Collected data entries:
====================
(* ===== verification/ProcSpec.v ===== *)
(** Processes: the invariants of the process table in every interleaving of the
    critical sections of kernel/proc.c, and the fate of zombies. *)
From S2P Require Import Prelude Riscv Memory Locks Blocks Log UserMem Pipe Fs File Sysfile Proc.

Abbreviation inproc p := (0 <= p < NPROC).
Definition live (st : procstate) : Prop := st = SLEEPING \/ st = RUNNABLE \/ st = RUNNING.

(** * What the scans over the table do *)
Lemma mod_tab_eq p g t : t_proc (mod_tab p g t) p = g (t_proc t p).
Proof. apply upd_eq. Qed.
Lemma mod_tab_ne p g t q : q <> p -> t_proc (mod_tab p g t) q = t_proc t q.
Proof. apply upd_ne. Qed.

(** The parts of the table beside the entries. *)
Definition same_rest (t t' : ptab) : Prop :=
  t_nextpid t' = t_nextpid t /\ t_initproc t' = t_initproc t /\ t_cpu t' = t_cpu t.
#[export] Instance same_rest_pre : PreOrder same_rest.
Proof. split; [done|]. intros x y z (? & ? & ?) (? & ? & ?). unfold same_rest. split_and!; congruence. Qed.

Lemma mod_tab_rest p g t : same_rest t (mod_tab p g t).
Proof. done. Qed.
Lemma fold_rest (f : Z -> ptab -> ptab) l t :
  (forall p t, same_rest t (f p t)) -> same_rest t (fold_left (fun t p => f p t) l t).
Proof. intros Hf. revert t. induction l as [|p l IH]; intros t; cbn; [done|]. etrans; [apply Hf|apply IH]. Qed.

(** What [wakeup] does to entry [q]. *)
Definition wake_e (me : option Z) (ch : option wchan) (q : Z) (e : proc) : proc :=
  if bool_decide (Some q = me) then e
  else if bool_decide (p_state e = SLEEPING) && bool_decide (p_chan e = ch) then set_pstate RUNNABLE e else e.
Lemma wake_one_at me ch p t q :
  t_proc (wake_one me ch p t) q = if q =? p then wake_e me ch q (t_proc t q) else t_proc t q.
Proof.
  unfold wake_one, wake_e. destruct (Z.eqb_spec q p) as [->|Hne].
  - case_bool_decide; [done|]. destruct (_ && _); [|done]. by rewrite mod_tab_eq.
  - case_bool_decide; [done|]. destruct (_ && _); [|done]. by rewrite mod_tab_ne.
Qed.
Lemma wake_one_rest me ch p t : same_rest t (wake_one me ch p t).
Proof. unfold wake_one. case_bool_decide; [done|]. by destruct (_ && _). Qed.
Lemma wakeup_rest me ch t : same_rest t (wakeup me ch t).
Proof. apply fold_rest. intros. apply wake_one_rest. Qed.
(* ===== verification/AddrSpace.v ===== *)
(** Address spaces of processes (proc_pagetable and proc_freepagetable of
    kernel/proc.c) and the implementation of the interfaces of the process layer by
    the page tables of Vm.v.  [trampoline] and [initaddr] (the array [initcode]) are
    addresses the linker chooses. *)
From S2P Require Import Prelude Riscv Memory Lru Blocks Kmem Vm UserMem UserCopy Proc.

Section space.
Context {C : Type} `{BufCache C}.
Context (kend : Z) (fuel : nat) (trampoline initaddr : Z).

Definition proc_pagetable (trapframe : Z) : M (vm C) Z :=
  pagetable ← uvmcreate kend fuel;
  if pagetable =? 0 then mret 0
  else
    r ← mappages kend fuel pagetable TRAMPOLINE PGSIZE trampoline (Z.lor PTE_R PTE_X);
    if r <? 0 then _ ← uvmfree kend fuel pagetable 0; mret 0
    else
      r ← mappages kend fuel pagetable TRAPFRAME PGSIZE trapframe (Z.lor PTE_R PTE_W);
      if r <? 0 then
        _ ← uvmunmap kend fuel pagetable TRAMPOLINE 1 false;
        _ ← uvmfree kend fuel pagetable 0; mret 0
      else mret pagetable.
Definition proc_freepagetable (pagetable sz : Z) : M (vm C) unit :=
  _ ← uvmunmap kend fuel pagetable TRAMPOLINE 1 false;
  _ ← uvmunmap kend fuel pagetable TRAPFRAME 1 false;
  uvmfree kend fuel pagetable sz.

Definition vm_pages : PageAlloc (vm C) := {|
  page_alloc := kalloc kend fuel;
  page_free := kfree kend |}.
Definition vm_space : AddrSpace (vm C) := {|
  as_pagetable := proc_pagetable;
  as_freepagetable := proc_freepagetable;
  as_first pt code := uvmfirst kend fuel pt initaddr (lenZ code);
  as_alloc := uvmalloc kend fuel;
  as_dealloc := uvmdealloc kend fuel;
  as_copy := uvmcopy kend fuel;
  as_clear := uvmclear kend fuel;
  as_walkaddr := walkaddr kend fuel;
  as_swapin := swapin kend fuel;
  as_swapread := swapread;
  as_swapwrite := swapwrite;
  as_counts s := (v_nread s, v_nwrite s) |}.
End space.
Lemma free_chain_run d0 d r L : chain_ok d0 r -> d_desc d = d_desc d0 -> freeinv d ([r_0 r; r_1 r; r_2 r] ++ L) ->
  exists d', free_chain (Z.to_nat NUM) (r_0 r) d = Ret d' /\ freeinv d' L /\ same_but L d d'.
Proof using Type.
  intros [C0 C1 C2 _ _] Ed F. rewrite <- Ed in C0, C1, C2. change (Z.to_nat NUM) with 8%nat.
  destruct (free_desc_spec _ _ _ F) as (d1 & E1 & F1 & S1). destruct (free_desc_spec _ _ _ F1) as (d2 & E2 & F2 & S2).
  destruct (free_desc_spec _ _ _ F2) as (d3 & E3 & F3 & S3).
  assert (d_desc d1 (r_1 r) = d_desc d (r_1 r)) as D1 by (apply (sb_desc _ _ _ S1); apply elem_of_cons; by left).
  assert (d_desc d2 (r_2 r) = d_desc d (r_2 r)) as D2.
  { rewrite (sb_desc _ _ _ S2) by (apply elem_of_cons; by left). apply (sb_desc _ _ _ S1). apply elem_of_cons. right. apply elem_of_cons. by left. }
  exists d3. split; [|split; [done|]].
  - cbn [free_chain]. rewrite C0, E1. cbn [v_flags v_next mbind outcome_bind].
    replace (nz (Z.land VRING_DESC_F_NEXT VRING_DESC_F_NEXT)) with true by done. rewrite D1, C1, E2.
    cbn [v_flags v_next mbind outcome_bind].
    replace (nz (Z.land (Z.lor (if r_write r then 0 else VRING_DESC_F_WRITE) VRING_DESC_F_NEXT) VRING_DESC_F_NEXT)) with true by (by destruct (r_write r)).
    rewrite D2, C2, E3. done.
  - eapply same_but_trans; [|exact S3]. eapply same_but_trans; [eapply same_but_mono; [|exact S1]|eapply same_but_mono; [|exact S2]]; set_solver.
Qed.
Lemma finish_run d n F m W1 r W2 : vinv (VSys d n F m (W1 ++ r :: W2)) ->
  exists d', rw_finish (r_0 r) d = Ret d' /\ freeinv d' (idxs (W1 ++ W2)) /\
    same_but (idxs (W1 ++ W2)) (set_info (upd (d_info_b d) (r_0 r) None) (d_info_status d) d) d'.
Proof using Type.
  intros V. assert (idxs (W1 ++ r :: W2) ≡ₚ [r_0 r; r_1 r; r_2 r] ++ idxs (W1 ++ W2)) as P.
  { rewrite <- idxs_cons. unfold idxs. by rewrite Permutation_middle. }
  apply (free_chain_run d).
  - apply (vi_chain _ V). cbn. apply elem_of_app. right. apply elem_of_cons. by left.
  - done.
  - destruct (freeinv_perm _ _ _ P (vi_free _ V)) as [A B C]. by split.
Qed.
Lemma finish_ok d d' n F m W1 r W2 : vinv (VSys d n F m (W1 ++ r :: W2)) ->
  d_busy d (r_b r) = false -> rw_finish (r_0 r) d = Ret d' ->
  vinv (VSys d' n F m (W1 ++ W2)) /\
  sim (VSys d n F m (W1 ++ r :: W2)) (Some (EFinish (r_b r))) (VSys d' n F m (W1 ++ W2)).
Proof using Type.
  intros V Hb E. destruct (finish_run _ _ _ _ _ _ _ V) as (d1 & E1 & Ff & [Sd Sr]). rewrite E1 in E. injection E as <-.
  set (s := VSys d n F m (W1 ++ r :: W2)) in *.
  assert (r ∈ s_wait s) as Hr by (cbn; apply elem_of_app; right; apply elem_of_cons; by left).
  assert (r_0 r ∉ todo s ++ used s) as Hh. { rewrite <- (vi_busy s V r Hr). cbn. by rewrite Hb. }
  assert (forall r', r' ∈ W1 ++ W2 -> r' ∈ s_wait s) as Hin.
  { intros r' Hr'. cbn. rewrite <- Permutation_middle. apply elem_of_cons. by right. }
  pose proof (vi_bufs s V) as Hn. cbn in Hn. pose proof (fun A => req_entry_perm A W1 r W2 Hn) as He.
  assert (forall r', r' ∈ W1 ++ W2 -> r_0 r' <> r_0 r) as Hne.
  { intros r' Hr' E0. rewrite (head_unique s r' r V (Hin r' Hr') Hr E0) in Hr'.
    rewrite <- Permutation_middle, fmap_cons in Hn. apply NoDup_cons in Hn as [Hn _]. apply Hn. by apply list_elem_of_fmap_2. }
  destruct d1 as [f1 f2 f3 f4 f5 f6 f7 f8 f9 f10 f11]. cbn in Sr. injection Sr as -> -> -> -> -> -> -> -> ->.
  set (s' := VSys _ n F m (W1 ++ W2)). change (todo s) with (todo s') in Hh. change (used s) with (used s') in Hh.
  destruct V as [_ V2 V3 V4 V5 V6 V7 V8 V9]. split; [split|]; try done.
  - rewrite <- Permutation_middle, fmap_cons in Hn. apply NoDup_cons in Hn as [_ Hn]. exact Hn.
  - intros h Hh'. specialize (V6 h Hh'). cbn in V6. rewrite <- Permutation_middle, fmap_cons, elem_of_cons in V6.
    destruct V6 as [->|V6]; [done|exact V6].
  - intros r' Hr'. apply (chain_ok_ext d); [by apply V7, Hin| |done|].
    + intros i Hi. apply Sd, elem_of_idxs. by exists r'.
    + apply upd_ne. by apply Hne.
  - intros r' Hr'. by apply V8, Hin.
  - unfold sim, abs. change (todo s) with (todo s'). change (s_mem s') with (s_mem s). cbn [s_wait s s'].
    destruct (He (todo s')) as [Ea Eb]. rewrite Ea, bool_decide_eq_true_2 by (intros ?; apply Hh, elem_of_app; by left).
    rewrite <- (delete_insert_id (list_to_map (entry (todo s') <$> W1 ++ W2)) (r_b r) (r_blk r, r_write r, true) Eb) at 2.
    apply (AS_finish _ _ _ (r_blk r) (r_write r)). apply lookup_insert_eq.
Qed.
====================
Action item:
Reproduce only the lines above, starting at the line with "by rewrite mod_tab_ne." and ending at the line with "Proof. unfold wake_one.", exactly as written.

Output of the task:
  - case_bool_decide; [done|]. destruct (_ && _); [|done]. by rewrite mod_tab_ne.
Qed.
Lemma wake_one_rest me ch p t : same_rest t (wake_one me ch p t).
Proof. unfold wake_one. case_bool_decide; [done|]. by destruct (_ && _). Qed.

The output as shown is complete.